The problem:
Produce any voltage 0 to thousands of volts DC without the need for a transformer.
This rechargable power-source must be resilient so that it can still function when damaged and is able to charge despite degradation of charging circuitry.
Intended audience:
Remotely
operated military or space applications. Once deployed these systems are expected to work for many years without maintenance. Failure of power source or degredation of charging circuitry is a common cause of satelite failure.
The Idea:
Today’s batteries are built from arrays of cells. The standard AA battery inside most consumer appliances is a single cell device. The configuration of these devices (either in series or parallel) determines how much voltage they produce or how much current can flow through them. In a traditional cell array, the failure of one battery will cause every other battery in series with it to fail, causing an appliance failure.
Imagine if rather than having a small number of relatively large cells, our battery is composed of an immense number of microscopic cells. The circuits joining cells would no longer be copper wires, but switchable microscopic tracks that can be controlled by a battery control system.
The controller keeps track of the state of each of the thousands (or millions) of micro-cells. At any time the processor will be aware of what that cell is doing and what it’s charge state is likely to be. At any time a cell is going to be:
* Charging up – from an external power source.
* Discharging – in order to provide power.
* Inactive
Each microcell would be designed to work at an optimised voltage. Even though the system can create a variety of voltages, each individual microcell would be required to produce a modest voltage for a short period of time (seconds) before becoming discharged.
Supposing we needed the system to produce a particular voltage, all it would have to do is configure enough microcells in series to produce that voltage. In practice, the system will need to configure a number of these arrays in paralell to produce the required current as well. After a few seconds an array of micro batteries will loose all it’s charge, and the processor will switch on another array that it has been lining up. Keeping a constant voltage requires constant shuffling.
Partially discharged batteries might get a 2nd go by being lined up in a longer array. In this way. The overall efficiency of this system will be limited by how cleverly the control system is able to ‘shuffle’ the microcells.
One of the advantages of this system is that it would be capable of re-charging itself from any AC or DC power-supply at much lower voltage than it is capable of outputting.

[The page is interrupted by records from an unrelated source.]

(* ===== verification/UsersProps.v ===== *)
(** UsersProps: the properties of the accounts. *)

From S2P Require Import Fixtures.
From S2P Require Export Users ManagerFacts.

Open Scope prog_scope.

Section Properties.
Context {PG : Postgres} {JL : JwtLib} {BC : Bcrypt} {VL : ValidatorLib} (env : Env).
Context (secretKey : string) (mailer : Mailer) (baseURL : string).

Ltac walk := repeat (cbv beta; effs_step).

(** ** Login *)

Lemma issue_reads name email id : all_effs read_eff (issueTokenPair secretKey name email id).
Proof. unfold issueTokenPair, CreateToken, CreateRefreshToken. walk. Qed.

Lemma login_reads req : all_effs read_eff (login_as secretKey req).
Proof.
  unfold login_as, GetUserByEmailWithPassword, on_ok.
  repeat (cbv beta; first [exact (issue_reads _ _ _) | effs_step]).
Qed.

(** The row a lookup by address finds. *)
Lemma select_by_email c email db k r :
  wf_db db -> users db !! k = Some r -> u_email r = Some email ->
  (exec c (SelectUserByEmail email) db).1 = Ok (k, r).
Proof.
  intros Hwf Hk He. simpl. apply tfirst_unique; [done|by apply bool_decide_eq_true|].
  intros k' r' Hk' He'%bool_decide_eq_true. by eapply (wf_users_email _ Hwf).
Qed.

Lemma select_by_email_none c email db :
  (forall k r, users db !! k = Some r -> u_email r <> Some email) ->
  (exec c (SelectUserByEmail email) db).1 = Err ErrNoRows.
Proof.
  intros Hn. simpl. apply tfirst_None. intros k r Hk. apply bool_decide_eq_false. by eapply Hn.
Qed.

Lemma run_pool_up_bind {A} s (f : ans (ESql Pool s) -> Prog A) w :
  sql_up env -> read_only s = true ->
  exists w1, reads w w1 /\ w_tick w1 = S (w_tick w) /\
    run env (bind (perform (ESql Pool s)) f) w =
    run env (f (exec (sql_ctx env w) s (w_db w)).1) w1.
Proof.
  intros Hup Hs. eexists. rewrite run_bind, run_perform, run_pool_up by done.
  split; [|split; [|reflexivity]]; [|done].
  rewrite (read_only_exec _ _ _ Hs). by split; [split|].
Qed.

(** C15: [Login] changes nothing, and with the database up it decides as
    follows.  An unknown address and a wrong password get the same reply; the
    right password of an unverified account gets 403; the right password of a
    verified account gets a token pair signed for that account. *)
Theorem Login_decision rq req w :
  sql_up env -> wf_db (w_db w) -> rq_Method rq = "POST" ->
  decode_body rq {| lr_Email := ""; lr_Password := "" |} dec_LoginRequest = Ok req ->
  Validate (login_fields req) = Ok tt ->
  let rp := (run env (Login secretKey rq) w).1 in
  reads w (run env (Login secretKey rq) w).2 /\
  ((forall k r, users (w_db w) !! k = Some r -> u_email r <> Some (lr_Email req)) ->
     rp = invalid_credentials) /\
  (forall k r name hash, users (w_db w) !! k = Some r -> u_email r = Some (lr_Email req) ->
     u_name r = Some name -> u_password_hash r = Some hash ->
     match CompareHashAndPassword hash (lr_Password req), u_email_verified_at r with
     | Err _, _ => rp = invalid_credentials
     | Ok _, None => rp = RespondError "email_not_verified" StatusForbidden
     | Ok _, Some _ =>
         match SignedString secretKey (access_claims name (lr_Email req) (bigint_text k)
                                         (e_now env (1 + w_tick w))),
               SignedString secretKey (refresh_claims (bigint_text k) (e_now env (2 + w_tick w))) with
         | Ok access, Ok refresh =>
             rp = success (json_AuthTokenResponse
                             {| at_AccessToken := access; at_RefreshToken := refresh |}) StatusOK
         | _, _ => rp = internal_server_error
         end
     end).
Proof.
  intros Hup Hwf Hm Hd Hv. unfold Login, require_method, on_ok.
  rewrite Hm, bool_decide_eq_false_2, Hd, Hv by congruence.
  split; [apply run_reads, login_reads|].
  unfold login_as, GetUserByEmailWithPassword.
  rewrite run_bind.
  destruct (run_pool_up_bind (SelectUserByEmail (lr_Email req))
    (fun r => Ret (map_no_rows UserNotFound (result_bind r (scan_user true)))) w Hup eq_refl)
    as (w1 & _ & Ht & ->).
  split.
  - intros Hn. by rewrite select_by_email_none.
  - intros k r name hash Hk He Hna Hh. rewrite (select_by_email _ _ _ k r) by done.
    cbn [run result_bind]. unfold scan_user. cbn [snd fst]. rewrite Hna, He, Hh. cbn.
    unfold VerifyPassword.
    destruct (CompareHashAndPassword hash (lr_Password req)) as [[]|]; [|done]. cbn.
    destruct (u_email_verified_at r) as [t|].
    + rewrite bool_decide_eq_true_2 by by eexists. cbn. rewrite Ht.
      destruct (SignedString _ (access_claims _ _ _ _)); cbn; [|done]. rewrite Ht. cbn.
      by destruct (SignedString _ (refresh_claims _ _)).
    + by rewrite bool_decide_eq_false_2 by apply is_Some_None.
Qed.

(** ** Registration *)

Definition registered (name email hash : string) : user_row :=
  {| u_name := Some name; u_email := Some email; u_password_hash := Some hash;
     u_email_verified_at := None; u_plan_id := "free"; u_role := "user" |}.

(** One row more, under a fresh key. *)
Definition user_added (i : Z) (row : user_row) (db db' : DB) : Prop :=
  users db !! i = None /\ (forall k r, users db !! k = Some r -> u_email r <> u_email row) /\
  db' = set_users (<[i := row]> (users db)) db.

Lemma insert_user_ok c name email hash db id db' :
  exec c (InsertUser name email hash) db = (Ok id, db') ->
  exists i, id = bigint_text i /\ user_added i (registered name email hash) db db'.
Proof.
  simpl. unfold sql_insert_user, reject. repeat case_scrut; try done. intros [= <- <-].
  eexists. split; [reflexivity|]. split; [|split; [|reflexivity]].
  - unfold live in *. by destruct (users db !! ctx_user_id c).
  - match goal with H : tany _ _ = false |- _ => rewrite tany_false in H; rename H into Hn end.
    intros k r Hk He. specialize (Hn k r Hk). simpl in *. by rewrite bool_decide_eq_false in Hn.
Qed.

Lemma after_tx_shift w w1 db w2 : outside w w1 -> after_tx w1 db w2 -> after_tx w db w2.
Proof. intros [] []. split; congruence. Qed.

If the power routing system were sophisticated enough, such a battery could withstand severe damage (e.g. a meteorite hole right through it) and keep on working – albeit at a lower level of performance. The routing system would route around the problem. As long as the control system was intact (which itself could be distributed) some function would remain.
The system would also allow variable voltage charging. This would be handy when all the power is ultimately derived from something unpredictable like a solar-array. Charging can take place at the same time as dis-charging. All the controller has to do is route charging power to the optimum number and configuration of microcells to achieve the fastest rate of charging.
Problems:
We do not yet hae the technology to manufacture microscopic cells, or indeed the routing system. Using today’s DSP technology, the controlling system would be likely to consime as much power as the battery could produce.